But then again, a scientific revolution might strike without warning.


> It's become irrelevant because technology is now the measure of all things. It's an outdated mindset to view science and the pursuit of knowledge as sacred things that must have an order. If the technology is progressing, then the field is, therefore there is no need to care about the abstract concept of "progress of science", as it is tangential in practice.

You are making a mistake that Kuhn tried to correct in the revised edition of SoSR published in 1969 where his choice of terminology sometimes had 2 senses, causing critics to focus on one sense when he intended the other.

In any case, you seem to use science and technology interchangeably which of course is wrong.

Reading Kuhn forced me to review what we collectively regard as science, engineering and technology. It turns out these are all different things!

From my notes on SoSR + review of Wikipedia articles, I distilled the following summaries as to how they differ:

Science: systematic body of knowledge of the physical world (observations, know-how)

Science can broadly be:

   - applied (urgent solutions) or;
   - theory (non-urgent solutions)
Technology: applied sci. (that yields tools)

Engineering: applied sci. & tech (know-how & tools)


Kuhn wasn't talking about progress though, but rather HOW progress happened.

Technological progress is how new paradigms can et expressed. No laser disc without QM, not GPS without Relativity etc. and in some sense that's exactly his point.

The iPhone isn't truth, it's just one way to express our understanding of the scientific paradigms.
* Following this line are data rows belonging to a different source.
Lemma parse_sound frame h :
  is_bytes frame → parse_hello_frame frame = Ok h →
  hello_wf h ∧ frame = build_hello_frame h.
Proof.
  intros Hb H. unfold parse_hello_frame in H.
  apply result_bind_ok in H as (n & He & H).
  apply result_bind_ok in H as (u1 & Hf%ensure_ok & H).
  apply result_bind_ok in H as (u2 & Hu8%ensure_ok & H).
  apply result_bind_ok in H as (ho & Ho%bool_field_ok & H).
  apply result_bind_ok in H as (hh & Hh%bool_field_ok & [= <-]).
  unfold parse_envelope in He.
  repeat match type of He with result_bind (ensure _ _) _ = _ =>
    apply result_bind_ok in He as (? & ?%ensure_ok & He) end.
  injection He as <-. unfold payload_in_range in *. bool_to_prop.
  rewrite !read_u32_fixed in * by lia. cbn [Nat.add] in *.
  unfold HEADER_BYTES, HELLO_FIXED_BYTES, HELLO_MAX_MODEL_NAME_BYTES in *.
  assert (52 ≤ length frame)%nat as Hlen by lia.
  destruct (split_words 13 frame Hb) as [Hsplit Hu]; [lia|].
  cbn [seq fmap list_fmap Nat.mul Nat.add] in Hsplit, Hu.
  rewrite !Forall_cons in Hu. destruct Hu as (_ & _ & _ & U3 & U4 & U5 & U6 & U7 & U8 & U9 & U10 & U11 & U12 & _).
  cbn [Nat.add].
  assert (length (drop 52 frame) = Z.to_nat (read_u32 frame 48)) as Hname
    by (rewrite length_drop; lia).
  assert (is_bytes (drop 52 frame)) as Hbn by by apply Forall_drop.
  set (h := mkHello _ _ _ _ _ _ _ _ _ _).
  assert (read_u32 frame 44 mod 65536 = read_u32 frame 44) as Hport
    by (apply Z.mod_small; unfold u16_max, is_u32 in *; lia).
  assert (hello_wf h) as Hwf.
  { unfold hello_wf, h, u16_max, HELLO_MAX_MODEL_NAME_BYTES in *. simpl.
    rewrite Hname, Hport. unfold is_u32 in *. split_and!; try done; lia. }
  split; [done|]. rewrite build_layout by done. unfold hello_words, h. simpl.
  rewrite Hname, Hport, <- Ho, <- Hh. rewrite Hsplit at 1.
  unfold HELLO_FIXED_BYTES. rewrite !Z2Nat.id by (unfold is_u32 in *; lia).
  replace (40 + read_u32 frame 48) with (read_u32 frame 8) by lia.
  replace DS4D_MAGIC with (read_u32 frame 0) by lia.
  replace DS4D_HELLO_KIND with (read_u32 frame 4) by lia. reflexivity.
Qed.

(** ** Properties *)

(** The HELLO frame is a faithful and canonical encoding.  The parser accepts a
    byte string exactly when it is the frame built from a well-formed HELLO (fields
    in range, ordered layers, a non-empty UTF-8 name of at most 127 bytes), and
    returns that HELLO: parsing inverts building, and there is no second encoding. *)
Lemma hello_frame_roundtrip frame h :
  is_bytes frame →
  parse_hello_frame frame = Ok h ↔ hello_wf h ∧ frame = build_hello_frame h.
Proof.
  intros Hb. split; [by apply parse_sound|]. intros [Hwf ->]. by apply parse_build.
Qed.

Lemma read_exact_ok n c b c' :
  0 ≤ n → read_exact_or_truncated n c = Ok (b, c') →
  sent c = b ++ sent c' ∧ length b = Z.to_nat n ∧ ending c' = ending c.
Proof.
  unfold read_exact_or_truncated. intros Hn H. destruct (n <=? length (sent c)) eqn:E.
  - injection H as <- <-. bool_to_prop. simpl. rewrite take_drop, length_take. split_and!; try done. lia.
  - by destruct (ending c).
Qed.
(* ===== verification/Recovery.v ===== *)
(** * Degradation recovery: [src/src/recovery.rs]

    [RecoveryDetector] turns throughput observations into at most one trigger per
    incident; [RecoveryService] decides whether a trigger starts a recovery job and
    keeps the bounded history of jobs; [civil_date_from_days] dates them.  A
    throughput is an [f64]: a rational number, an infinity or not a number. *)

From Stdlib Require Import QArith.
From S2P Require Import Prelude Bytes Target.
Open Scope Z_scope.

(** ** Data *)

(** src/src/recovery.rs:13-20 (RECOVERY_HISTORY_LIMIT) *)
Definition RECOVERY_HISTORY_LIMIT : Z := 32.
Definition RECOVERY_COOLDOWN_MILLIS : Z := 60 * 60 * 1000.
Definition RECOVERY_WINDOW_MILLIS : Z := 12 * 60 * 60 * 1000.
Definition RECOVERY_MAX_ATTEMPTS : Z := 2.
Definition RECOVERY_IDEMPOTENCY_KEY_MAX_BYTES : Z := 128.
Definition RECOVERY_ADMISSION_DRAIN_TIMEOUT_MILLIS : Z := 60 * 1000.
Definition RECOVERY_LOW_TPS_SUSTAINED_MILLIS : Z := 30 * 1000.
Definition RECOVERY_FIRST_TOKEN_TIMEOUT_MILLIS : Z := 30 * 1000.

(** src/src/recovery.rs:22-26 (RecoveryReason) *)
Inductive RecoveryReason := ThroughputDegraded.

Module RecoveryTrigger.

(** src/src/recovery.rs:36-43 (RecoveryTrigger) *)
Inductive RecoveryTrigger :=
| ManualCanaryFailure | ProgressStall | LowDecodeTps | FirstTokenTimeout.

End RecoveryTrigger.
Notation RecoveryTrigger := RecoveryTrigger.RecoveryTrigger.

Module CanaryReason.

(** src/src/canary.rs:39-47 (CanaryReason) *)
Inductive CanaryReason := Healthy | Deadline | HttpError | LowDecodeTps | ProgressStall.

End CanaryReason.
Notation CanaryReason := CanaryReason.CanaryReason.

Global Instance RecoveryReason_eq_dec : EqDecision RecoveryReason.
Proof. solve_decision. Defined.
Global Instance RecoveryTrigger_eq_dec : EqDecision RecoveryTrigger.
Proof. solve_decision. Defined.
Global Instance CanaryReason_eq_dec : EqDecision CanaryReason.
Proof. solve_decision. Defined.

Inductive f64 := NotANumber | Infinite (negative : bool) | Finite (q : Q).
(* ===== verification/Process.v ===== *)
(** * Child processes: [src/src/cluster/process.rs]

    What stands between the runtime and the operating system: the identity of an
    owned process, the check of it before every signal, the stop routines with their
    deadlines, and the slot of a supervised child.  The kernel and the clock are the
    interface [Kernel]: each system call is answered from the calls made before it,
    a sleep lasts at least as long as asked.  The loops have fuel; [None] is fuel
    exhausted, which the theorems exclude. *)

From S2P Require Import Prelude Bytes Auth.

(** ** Data *)

(** src/src/cluster/process.rs:42-48 (ObservedProcess) *)
Record ObservedProcess := mkObserved {
  observed_pid : Z;
  observed_executable : bytes;
  observed_argv : list bytes;
  start_time_micros : Z;
}.

(** src/src/cluster/process.rs:56-62 (ProcessIdentity) *)
Record ProcessIdentity := mkProcessIdentity {
  pid : Z;
  executable : bytes;
  argv_digest : bytes;
  process_start_micros : Z;
}.

(** src/src/cluster/process.rs:122-131 (ChildIdentity) *)
Record ChildIdentity := mkChildIdentity {
  child_process : ProcessIdentity;
  profile_id : bytes;
  child_generation : Z;
  spawned_at_millis : Z;
}.

Module ProcessSignal.

(** src/src/cluster/process.rs:175-179 (ProcessSignal) *)
Inductive ProcessSignal := Terminate | Kill.

End ProcessSignal.
Notation ProcessSignal := ProcessSignal.ProcessSignal.

Module ProcessControlError.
> (as an inevitable succession of triumphs on the way to a single objective truth, each building on the last)

See also James Burke's "Connection" series, as well as his (amusingly named) "The Day the Universe Changed":

* https://en.wikipedia.org/wiki/James_Burke_(science_historian... * https://en.wikipedia.org/wiki/Connections_(TV_series) * https://en.wikipedia.org/wiki/The_Day_the_Universe_Changed


>I'm not sure but I think he uses the word "incommensurability", which implies an absence of indicators of progress (if not him then certainly some interpretations of his book use that very word). (...) Rather, pragmatists like me have resolved to ignore him and enjoy our iPhones and lasers.

Well, Kuhn was concerned with science and epistemology, so not progress in the general sense if I'm not mistaken.

Technological progress (from simpler to more complex technologies) could hardly be refuted, even from Kuhn.

But whether iPhones and lasers are progress in the value sense, that (with a logic similar to Kuhn's thoughts on science) depends on our value framework. They're not irrefutable progress even for all of us in today's cultural climate (some e.g. consider them regressions regarding experiencing the world directly, intimacy with others, privacy, etc, and think we'd be better off without them, even if we lose portable social media apps, global internet access from our pocket, etc).

Even less so for other cultural contexts (and we don't even have to go to the past; would the Amish, for example, consider an iPhone "progress"?)


Not being able to measure progress is not the same thing as it not existing. I left the book with the impression that progress does occur, it's just far messier than we would like.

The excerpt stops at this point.